La question de l'identité de genre est en train de diviser l'Europe, notamment avec les récents affrontements entre la Hongrie et la Cour de justice de l'Union européenne (UE). Des observateurs affirment que cette situation reflète une volonté de l'UE d'imposer son agenda ‘woke’, remettant en question la souveraineté des États membres.
La Cour européenne pourrait-elle transformer l'UE en un groupe qui impose des normes sur l'identité de genre, même si cela contredit les constitutions nationales ? La jurisprudence du Luxembourg suggère que oui. Par exemple, la Bulgarie est désormais tenue de reconnaître la filiation d'enfants nés à l'étranger, et la Roumanie doit admettre les transitions de genre même après le Brexit, établi par des décisions citant le droit européen.

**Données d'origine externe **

Definition mark_catch_up_complete ms node_id (completed_at : N) : result RepositoryMembership RepositoryControlError :=
  with_member ms node_id (λ member,
    if negb (bool_decide (rm_lifecycle member = Syncing))
    then Err (InvalidLifecycleTransition node_id (rm_lifecycle member) "complete catch-up")
    else if match rm_catch_up_completed_at member with Some previous => completed_at <? previous | None => false end
    then Err (ClockBeforeCatchUp node_id)
    else Ok (member <| rm_catch_up_completed_at := Some completed_at |> <| rm_ready_at := None |>)).

Definition mark_ready ms node_id (ready_at : N) : result RepositoryMembership RepositoryControlError :=
  with_member ms node_id (λ member,
    if negb (bool_decide (rm_lifecycle member = Syncing))
    then Err (InvalidLifecycleTransition node_id (rm_lifecycle member) "become ready")
    else
    let? completed_at := ok_or (rm_catch_up_completed_at member) (CatchUpNotComplete node_id) in
    let? elapsed_seconds := ok_or (checked_sub ready_at completed_at) (ClockBeforeCatchUp node_id) in
    if elapsed_seconds <? READY_STABILITY_WINDOW_SECONDS
    then Err (StabilityWindowIncomplete node_id READY_STABILITY_WINDOW_SECONDS elapsed_seconds)
    else Ok (member <| rm_lifecycle := Ready |> <| rm_ready_at := Some ready_at |>)).

(** The returned flag tells whether a catch-up was discarded. *)
Definition mark_catch_up_incomplete ms node_id : result (RepositoryMembership * bool) RepositoryControlError :=
  let changed := match repository ms node_id with
                 | Some member => negb (bool_decide (rm_catch_up_completed_at member = None))
                                  || negb (bool_decide (rm_ready_at member = None))
                 | None => false
                 end in
  let? ms := with_member ms node_id (λ member,
    if negb (bool_decide (rm_lifecycle member = Syncing))
    then Err (InvalidLifecycleTransition node_id (rm_lifecycle member) "invalidate catch-up")
    else Ok (member <| rm_catch_up_completed_at := None |> <| rm_ready_at := None |>)) in
  Ok (ms, changed).

Definition set_replica_converged ms node_id (replica_converged : bool) : result RepositoryMembership RepositoryControlError :=
  with_member ms node_id (λ member,
    if negb (bool_decide (rm_lifecycle member = Ready))
    then Err (InvalidLifecycleTransition node_id (rm_lifecycle member) "change replica convergence")
    else Ok (member <| rm_replica_converged := replica_converged |>)).

Definition record_capacity ms node_id (used_bytes filesystem_available_bytes : N) : result RepositoryMembership RepositoryControlError :=
  with_member ms node_id (λ member,
    let? capacity := map_err ControlCapacity (record_usage (rm_capacity member) used_bytes filesystem_available_bytes) in
    Ok (member <| rm_capacity := capacity |>)).

Inductive RetirementDecision : Type := Ordinary | ForceEmergency (reason : string).

(** Some member other than the one at [target_index] is ready and converged. *)
Definition replacement_exists ms (target_index : nat) : bool :=
  existsb (λ '(index, member), negb (bool_decide (index = target_index))
                               && bool_decide (rm_lifecycle member = Ready) && rm_replica_converged member)
          (zip (seq 0 (length ms)) ms).

Definition retire ms node_id (decision : RetirementDecision) : result RepositoryMembership RepositoryControlError :=
  let? target_index := repository_index ms node_id in
  match ms !! target_index with
  | None => Err (MissingRepository node_id)
  | Some target =>
      if negb (bool_decide (rm_lifecycle target = Ready))
      then Err (InvalidLifecycleTransition node_id (rm_lifecycle target) "retire")
      else
      let? _ := match decision with
                | Ordinary =>
                    let active_members := length (filter (λ m, rm_lifecycle m ≠ Retired) ms) in
                    if bool_decide (active_members = 1%nat) then Err (LastRepositoryRequiresEmergencyDecision node_id)
                    else if negb (replacement_exists ms target_index) then Err (NoReadyConvergedReplacement node_id)
                    else Ok tt
                | ForceEmergency reason =>
                    if str_is_empty (trim reason) then Err EmergencyReasonRequired else Ok tt
                end in
      Ok (<[target_index := target <| rm_lifecycle := Retired |> <| rm_replica_converged := false |>]> ms)
  end.

(** ** Runtime updates *)

Inductive RepositoryMemberRuntimeUpdate : Type :=
| UpdateCapacity (used_bytes filesystem_available_bytes : N)
| UpdateCatchUpComplete (completed_at : N)
| UpdateCatchUpIncomplete
| UpdateReady (ready_at : N)
| UpdateReplicaConverged (replica_converged : bool).

Record RepositoryMemberRuntimePatch : Type := mkRepositoryMemberRuntimePatch {
  patch_node_id : string;
  patch_update : RepositoryMemberRuntimeUpdate;
}.

(** The state is touched only in its [repository_membership]. *)
Definition apply_repository_member_runtime_update (repository_membership : option RepositoryMembership)
    (patch : RepositoryMemberRuntimePatch) : result (option RepositoryMembership) RepositoryControlError :=
  match RepositoryNodeId_try_from (patch_node_id patch), repository_membership with
  | Err _, _ => Ok repository_membership
  | Ok _, None => Ok None
  | Ok node_id, Some membership =>
      match repository membership node_id with
      | None => Ok (Some membership)
      | Some member =>
          let lifecycle := rm_lifecycle member in
          let catch_up_completed_at := rm_catch_up_completed_at member in
          let current_replica_converged := rm_replica_converged member in
          let? membership' :=
            match patch_update patch with
            | UpdateCapacity used_bytes filesystem_available_bytes =>
                record_capacity membership node_id used_bytes filesystem_available_bytes
            | UpdateCatchUpComplete completed_at =>
                if bool_decide (lifecycle = Syncing)
                   && match catch_up_completed_at with Some current => current <? completed_at | None => true end
                then mark_catch_up_complete membership node_id completed_at
                else Ok membership
            | UpdateCatchUpIncomplete =>
                if bool_decide (lifecycle = Syncing)
                then let? (membership', _) := mark_catch_up_incomplete membership node_id in Ok membership'
                else Ok membership
            | UpdateReady ready_at =>
                if bool_decide (lifecycle = Syncing)
                   && match catch_up_completed_at with
                      | Some completed_at => READY_STABILITY_WINDOW_SECONDS <=? sat_sub ready_at completed_at
                      | None => false
                      end
                then mark_ready membership node_id ready_at
                else Ok membership
            | UpdateReplicaConverged requested_replica_converged =>
                if bool_decide (lifecycle = Ready) && negb (Bool.eqb current_replica_converged requested_replica_converged)
                then set_replica_converged membership node_id requested_replica_converged
                else Ok membership
            end in
          Ok (Some membership')
      end
  end.

(** * Well-formed memberships *)

Definition member_valid (m : RepositoryMember) : Prop := RepositoryMember_validate m = Ok tt.

Record membership_valid (ms : RepositoryMembership) : Prop := {
  mv_nonempty : ms ≠ [];
  mv_sorted : keyed_sorted rm_node_id ms;
  mv_members : Forall member_valid ms;
}.

Lemma stable_iff m :
  ready_at_is_stable m = true ↔
  ∃ c r, rm_catch_up_completed_at m = Some c ∧ rm_ready_at m = Some r ∧ c + READY_STABILITY_WINDOW_SECONDS ≤ r.
Proof.
  unfold ready_at_is_stable, checked_sub. destruct (rm_catch_up_completed_at m) as [c|], (rm_ready_at m) as [r|]; simpl.
  2-4: split; [done|intros (c' & r' & ? & ? & ?); done].
  destruct (decide (c ≤ r)) as [Hle|Hgt].
  - rewrite N.leb_le. split; [intros; exists c, r; split_and!; [done..|lia]|intros (? & ? & [= <-] & [= <-] & ?); lia].
  - split; [done|]. intros (? & ? & [= <-] & [= <-] & ?). lia.
Qed.

Lemma member_valid_iff m :
  member_valid m ↔
  cap_quota_bytes (rm_capacity m) ≠ 0 ∧
  match rm_lifecycle m with
  | Syncing => rm_replica_converged m = false
  | Ready => ready_at_is_stable m = true
  | Retired => rm_replica_converged m = false ∧ ready_at_is_stable m = true
  end.
Proof.
  unfold member_valid, RepositoryMember_validate, RepositoryCapacity_validate.
  destruct (N.eqb_spec (cap_quota_bytes (rm_capacity m)) 0); simpl; [by split; [|intros []]|].
  assert (ready_at_is_stable m = true → rm_catch_up_completed_at m ≠ None) as Hc
    by (intros (? & ? & -> & _)%stable_iff; done).
  destruct (rm_lifecycle m); [| |].
  - destruct (rm_replica_converged m); simpl; split; try done; by intros [].
  - destruct (ready_at_is_stable m); simpl; case_bool_decide; split; try done; [|by intros []..]. intros _. by apply Hc in H.
  - destruct (rm_replica_converged m), (ready_at_is_stable m); simpl; split; try done; by intros (_ & ? & ?).
Qed.

Section Valid.
Context (ms : RepositoryMembership) (Hsorted : keyed_sorted rm_node_id ms).

Lemma search_ok node_id i : search ms node_id = Ok i → ∃ m, ms !! i = Some m ∧ rm_node_id m = node_id.
Proof using Hsorted.
  unfold search. intros H. pose proof (search_keyed rm_node_id ms node_id Hsorted) as Hs. by rewrite H in Hs.
Qed.

Lemma search_member m : m ∈ ms → ∃ i, search ms (rm_node_id m) = Ok i ∧ ms !! i = Some m.
Proof using Hsorted. by apply search_keyed_found. Qed.

Lemma repository_Some node_id m : repository ms node_id = Some m ↔ m ∈ ms ∧ rm_node_id m = node_id.
Proof using Hsorted.
  unfold repository. split.
  - destruct (search ms node_id) as [i|] eqn:Hi; [|done]. intros Hm.
    apply search_ok in Hi as (m' & Hm' & <-). simplify_eq. split; [by eapply list_elem_of_lookup_2|done].
  - intros [(i & Hi & Hm)%search_member <-]. by rewrite Hi.
Qed.

(** A write through [repository_mut]. *)
Lemma with_member_ok node_id f ms' :
  with_member ms node_id f = Ok ms' ↔
  ∃ i m m', ms !! i = Some m ∧ rm_node_id m = node_id ∧ f m = Ok m' ∧ ms' = <[i := m']> ms.
Proof using Hsorted.
  unfold with_member, repository_index. split.
  - destruct (search ms node_id) as [i|] eqn:Hi; simpl; [|done].
    apply search_ok in Hi as (m & Hm & Hid). rewrite Hm. intros H. destruct_ok. eauto 10.
  - intros (i & m & m' & Hm & <- & Hf & ->).
    destruct (search_member m) as (j & -> & Hj); [by eapply list_elem_of_lookup_2|]. simpl. rewrite Hj, Hf. simpl.
    by rewrite (keyed_sorted_index _ _ _ _ _ _ Hsorted Hm Hj eq_refl).
Qed.
End Valid.
(** ** Probes *)

Definition apply_compat_noop (note : string) : M DesiredStateApplyResult :=
  st ← get;
  match decode_node_egress_probe_compat_note note with
  | Some (node_id, probe) =>
      if negb (contains_key (ps_nodes st) node_id) then mret Applied
      else
      _ ← modify (λ st, st <| ps_node_egress_probes ::= <[node_id := probe]> |>);
      mret Applied
  | None => mret Applied
  end.

Definition node_sample (sample : EndpointProbeAppendSample) : EndpointProbeNodeSample :=
  mkEndpointProbeNodeSample (pas_ok sample) (pas_skipped sample) (pas_checked_at sample) (pas_latency_ms sample)
    (pas_target_id sample) (pas_target_url sample) (pas_error sample) (pas_config_hash sample).

(** One sample into the bucket of its hour; samples of unknown endpoints are ignored. *)
Definition append_sample (hour from_node_id : string) (st : PersistedState) (sample : EndpointProbeAppendSample) : PersistedState :=
  if negb (contains_key (ps_endpoints st) (pas_endpoint_id sample)) then st
  else st <| ps_endpoint_probe_history ::=
    entry_update (mkEndpointProbeHistory ∅)
      (λ history, mkEndpointProbeHistory (prune_endpoint_probe_hour_map
        (entry_update (mkEndpointProbeHour ∅)
          (λ bucket, mkEndpointProbeHour (<[from_node_id := node_sample sample]> (by_node bucket))) hour (hours history))))
      (pas_endpoint_id sample) |>.

Definition apply_append_endpoint_probe_samples (hour from_node_id : string) (samples : list EndpointProbeAppendSample)
    : M DesiredStateApplyResult :=
  _ ← modify (λ st, st <| ps_endpoint_probe_participants_by_hour ::=
        λ m, prune_endpoint_probe_hour_map (entry_update ∅ (λ ids, {[from_node_id]} ∪ ids) hour m) |>);
  _ ← modify (λ st, foldl (append_sample hour from_node_id) st samples);
  mret Applied.

(** ** Repository and reverse mesh *)

Definition apply_repository_membership (membership : RepositoryMembership) : M unit :=
  st ← get;
  match List.find (λ node_id, negb (contains_key (ps_nodes st) node_id)) (rm_node_id <$> membership) with
  | Some node_id => fail_domain (MissingNode node_id)
  | None => modify (λ st, st <| ps_repository_membership := Some membership |>)
  end.

Definition apply_update_repository_member_runtime (patch : RepositoryMemberRuntimePatch) : M DesiredStateApplyResult :=
  st ← get;
  membership ← lift (map_err (λ error, MigrationError (RepositoryControlError_display error))
                             (apply_repository_member_runtime_update (ps_repository_membership st) patch));
  _ ← modify (λ st, st <| ps_repository_membership := membership |>);
  mret Applied.

Definition apply_set_reverse_mesh_epoch (epoch : N) : M DesiredStateApplyResult :=
  st ← get;
  _ ← refuse (epoch <? ps_reverse_mesh_epoch st)
        (MigrationError ("reverse mesh epoch cannot move backwards: current=" +:+ pretty (ps_reverse_mesh_epoch st)
                         +:+ ", requested=" +:+ pretty epoch));
  _ ← modify (λ st, st <| ps_reverse_mesh_epoch := epoch |>);
  mret Applied.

La Hongrie, un réfractaire au changement
La Hongrie, accusée de ne pas se conformer aux normes européennes, a déjà suscité des tensions. Des voix critiques, comme celles d'analystes juridiques et de chercheurs, soulignent que la Cour dépasse ses prérogatives en se donnant un rôle législatif. Ce phénomène est alimenté par un aspect d'activisme idéologique qui cherche à imposer des concepts jugés extrêmes par une partie de la population. Comme le souligne un article de Le Figaro, cette situation nourrit un débat sur ce que signifie réellement être une femme et comment le droit doit s'adapter à la diversité des ressentis personnels.
Le conflit a pris une tournure nouvelle avec l'accueil fait à la loi hongroise sur la protection de l'enfance, qui a été qualifiée de « honte » par Ursula von der Leyen, présidente de la Commission européenne. L'UE a initié des procédures d'infraction en raison de la législation qui interdit la sexualisation prématurée des enfants. Toutefois, des experts en droit international, comme ceux de l’Institut Jacques Delors, soulignent que l’UE devrait examiner ses compétences avant de s’immiscer dans des domaines traditionnellement réservés aux États-nations.
L’impact de ces affaires pourrait s’avérer déterminant pour la Hongrie, surtout à l’aube des élections. Le timing des décisions de la Cour semble soigneusement calculé pour éviter d’influer sur le paysage politique hongrois, une manipulation qui n'est pas sans rappeler d'autres manœuvres passées de l'UE.
Une attente prolongée
Les délais de publication des arrêts sont révélateurs, le dernier verdict espéré ayant été reporté bien après les élections. Ce délai, au-delà de 450 jours depuis la dernière audience, laisse penser à une volonté politique derrière cette lenteur. La question qui demeure est : l’UE peut-elle vraiment agir dans un domaine aussi sensible sans provoquer un schisme plus profond entre ses États membres ?
Ce débat sur l'identité de genre et les législations qui en découlent pourrait bien s’étendre, car le respect des institutions européennes se confronte à la résistance des États nationaux qui défendent leurs valeurs et leur identité. Il sera crucial d’observer comment cette dynamique évolue dans les mois à venir.